I’ve been your pastor for one full year. Reflecting on it, I’m reminded of Noah and the Ark, especially second part of the story—from the dove to the rainbow. In the past year, God has rescued us from the flood, planted us on dry ground, and given us signs of hope and promise.
Remember when Noah, his family, and the animals were still cooped up and on the flood waters’ timeline? The dove Noah sent out returned to the ark with an olive branch—the waters were receding! They were still cooped up, but they knew, God had already saved them. God saved Zion too.
I remember our great excitement, hope, and gratitude—mine, to be your pastor, and yours, to have a pastor. I also remember the promise of the vaccine! Together, these buoyed us through the still-difficult “regathering” phase of the pandemic.
I remember the fatigue! Zion people were worn out from the extra work and stress of pandemic decision-making and the pastoral vacancy and the call process. Worshiping in person was still new—in two worship services, very spread out, masks required, no singing. With a third service of sorts, filmed in parts and stitched together and posted online. That was a lot for the leaders who made it all happen!

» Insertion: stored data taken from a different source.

(** ** Parameter conditions with a null check *)

Lemma src_balanced s path : plain path = true → balanced (src_text s path) = true.
Proof.
  intros (_ & Hp & _)%plain_spec. unfold src_text.
  change ("(\q" ++ path ++ "\q)") with ("(" ++ ("\q" ++ path ++ "\q)")).
  replace ("\q" ++ path ++ "\q)") with (("\q" ++ path ++ "\q") ++ ")")
    by by rewrite <- !app_assoc.
  apply balanced_app; [by destruct s|]. apply balanced_wrap, balanced_flat.
  by rewrite !forallb_app, Hp.
Qed.

Lemma src_sep_free sep' s path k :
  plain path = true → sep_free (32%N :: sep') 0 (src_text s path) k = true.
Proof.
  intros (_ & Hp & _)%plain_spec. unfold src_text. rewrite sep_free_app.
  rewrite sep_free_no_space by by destruct s.
  replace (depth 0 (phSource_str s)) with 0%Z by by destruct s.
  replace ("(\q" ++ path ++ "\q)") with ("(" ++ ("\q" ++ path ++ "\q") ++ ")")
    by by rewrite <- !app_assoc.
  apply sep_free_close, balanced_flat. by rewrite !forallb_app, Hp.
Qed.

(** A source text with a flat tail is a part. *)
Lemma src_tail_part s path tail :
  plain path = true → balanced tail = true → includes SEP_AND tail = false → end_ok tail = true →
  part_ok "&& " (src_text s path ++ tail) = true.
Proof.
  intros Hp Hb Hi He. unfold part_ok. rewrite !sep_free_app, balanced_depth by by apply src_balanced.
  rewrite !src_sep_free, !and_sep_free by done.
  rewrite balanced_app by (done || by apply src_balanced).
  rewrite ends_trimmed; [by destruct s|by destruct s|].
  rewrite end_ok_app; [done|]. by intros ->.
Qed.

(** The second half of a comparison, cut off from its null check, is no
    condition. *)
Lemma parse_cmp_half path op v :
  plain path = true → path ≠ [] → In op cmp_ops →
  tryParseRequestCondition (src_text SParam path ++ " " ++ op ++ " " ++ v) = Ok None.
Proof.
  intros (_ & _ & Hq)%plain_spec Hne Hop.
  set (t := src_text SParam path ++ " " ++ op ++ " " ++ v).
  assert (F : re_match header_exists_regex t = None ∧ re_match param_exists_regex t = None
              ∧ re_match header_contains_regex t = None ∧ re_match param_contains_regex t = None
              ∧ re_match param_cmp_regex t = None ∧ re_match eq_regex t = None).
  { unfold t, src_text. split_and!; apply re_match_none; cbn [rseq]; text_norm;
      try (by re_lit); try rewrite (rmatch_group_lits_one 1 ["param"; "header"] "param") by done;
      cbn [drop length]; re_lit; rewrite quoted_step by (auto with js || done);
      destruct Hop as [<-|[<-|[<-|[<-|[]]]]]; cbn [app]; by re_lit. }
  destruct F as (F1 & F2 & F3 & F4 & F5 & F6).
  unfold tryParseRequestCondition, tryParse_param_contains, tryParse_param_cmp, tryParse_eq.
  rewrite not_time by done. by rewrite F1, F2, F3, F4, F5, F6.
Qed.

Lemma parse_has_half path v :
  tryParseRequestCondition (has_text path SParam v) = Ok None.
Proof.
  set (t := has_text path SParam v).
  assert (F : re_match header_exists_regex t = None ∧ re_match param_exists_regex t = None
              ∧ re_match header_contains_regex t = None ∧ re_match param_contains_regex t = None
              ∧ re_match param_cmp_regex t = None ∧ re_match eq_regex t = None).
  { unfold t, has_text, src_text. split_and!; apply re_match_none; cbn [rseq]; text_norm;
      try (by re_lit). by apply (rmatch_group_lits_fail 1 ["param"; "header"]). }
  destruct F as (F1 & F2 & F3 & F4 & F5 & F6).
  unfold tryParseRequestCondition, tryParse_param_contains, tryParse_param_cmp, tryParse_eq.
  rewrite not_time by done. by rewrite F1, F2, F3, F4, F5, F6.
Qed.

(** The parameter conditions the builder writes with a null check. *)
Definition null_checked (c : ParamHeaderCondition) : bool :=
  match ph_source c with
  | SParam => str_eqb (ph_mode c) MATCH_CONTAINS || is_cmp_mode (ph_mode c)
  | SHeader => false
  end.

Definition second_half (c : ParamHeaderCondition) : jsstr :=
  if str_eqb (ph_mode c) MATCH_CONTAINS then has_text (ph_path c) SParam (ph_value c)
  else src_text SParam (ph_path c) ++ " " ++ mode_cmp_op (ph_mode c) ++ " " ++ ph_value c.

Lemma null_checked_text c :
  null_checked c = true →
  ph_text c = join SEP_AND [exists_text (ph_path c) SParam; second_half c].
Proof.
  unfold null_checked, ph_text, second_half. destruct (ph_source c); [|done]. intros H.
  destruct (str_eqb_spec (ph_mode c) MATCH_CONTAINS) as [E|E].
  - rewrite E. cbn [join exists_text]. unfold param_contains_text.
    by rewrite <- (app_assoc _ " != nil").
  - cbn [orb] in H.
    assert (E1 : str_eqb (ph_mode c) MATCH_EXISTS = false ∧ str_eqb (ph_mode c) MATCH_EQ = false).
    { by destruct (cmp_mode_spec _ H) as [->|[->|[->| ->]]]. }
    destruct E1 as [-> ->]. cbn [join exists_text]. unfold param_cmp_text.
    by rewrite <- (app_assoc _ " != nil").
Qed.

Lemma cmp_op_in m : In (mode_cmp_op m) cmp_ops.
Proof.
  unfold mode_cmp_op. destruct (str_eqb m MATCH_GT); [by left|].
  destruct (str_eqb m MATCH_GTE); [by right; left|].
  destruct (str_eqb m MATCH_LT); simpl; auto.
Qed.

Lemma numeric_no_amp s : is_numeric s = true → forallb (λ x, negb (x =? 38)%N) s = true.
Proof.
  intros [_ H]%is_numeric_spec. revert H. apply forallb_impl. intros c Hc%cls_num_range.
  unit_decide.
Qed.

And there was grief. Beloved Zion people died during the pandemic. And the grief of separation from everyone for those long months. And Pastor Karen’s departure.
And there was anxiety to get back to “normal.”
The gift of the vaccine and God bringing us together was like the dove returning with the branch. That fatigue, grief, and anxiety did not instantly disappear, but with new hope, they were easier to bear.
The rain had stopped, but the flood waters were still high back then. And now, they’re not anymore. We’re not at the mercy of the waves anymore. Our feet are firmly on solid ground now. Just like with Noah and company.
I remember the vaccine surveys the Regathering Task Force conducted. That was a turning point. Knowing 90% of Zion people were vaccinated gave leaders confidence to relax COVID precautions and make worship again the rich feast everyone remembered and was so hungry for!
In a bigger way, it was your trust in the vaccine that did it. The survey simply revealed what was already true: the people of Zion led the way by getting vaccinated in the first place.
And when the worst case scenario happened after Easter, the vaccine proved to be trustworthy. Twenty-one Zion people contracted COVID, but despite our fears, no one got severely sick. The place God brought us to really was high and dry! God really loved and protected us! And the grace that’s flowed from last month’s newsletter article really has been remarkable.
And if anything was the rainbow in the sky, for me, it was Immerse reading and Immerse groups.
I remember sitting around a lunch table in the lounge with the council, pitching the idea. They loved it! “So, how many bibles should we order?” I asked. “Oh,” they said, with a slumping of energy if not also of shoulders. I sensed doubt: what if everyone else isn’t as excited as we are? And we agreed to order 60 copies.
But boy, did we underestimate! The first week they were available, we ran out. We kept ordering more and more—140 total!
Few things warm this pastors heart as much as you inviting me out for coffee and donuts to explain Revelation. Or you telling me how much better you understand Jesus, now that you’ve read whole gospels. Or that you didn’t think you’d get into this funky new bible, but then you started reading and liked it so much you went ahead and got two more volumes of Immerse. Or simply the joy of gathering after so long apart.
The rainbow was God’s sign of the “everlasting covenant” God made with “every living creature.” But these past couple years included some faith-shaking days. “Everlasting” and “every living creature” are big claims. God will love that long? With truly no exceptions? Will who we are and what we do here matter that much?
What a difference a year can make!
Is the pandemic over? No. Is every problem solved? Of course not.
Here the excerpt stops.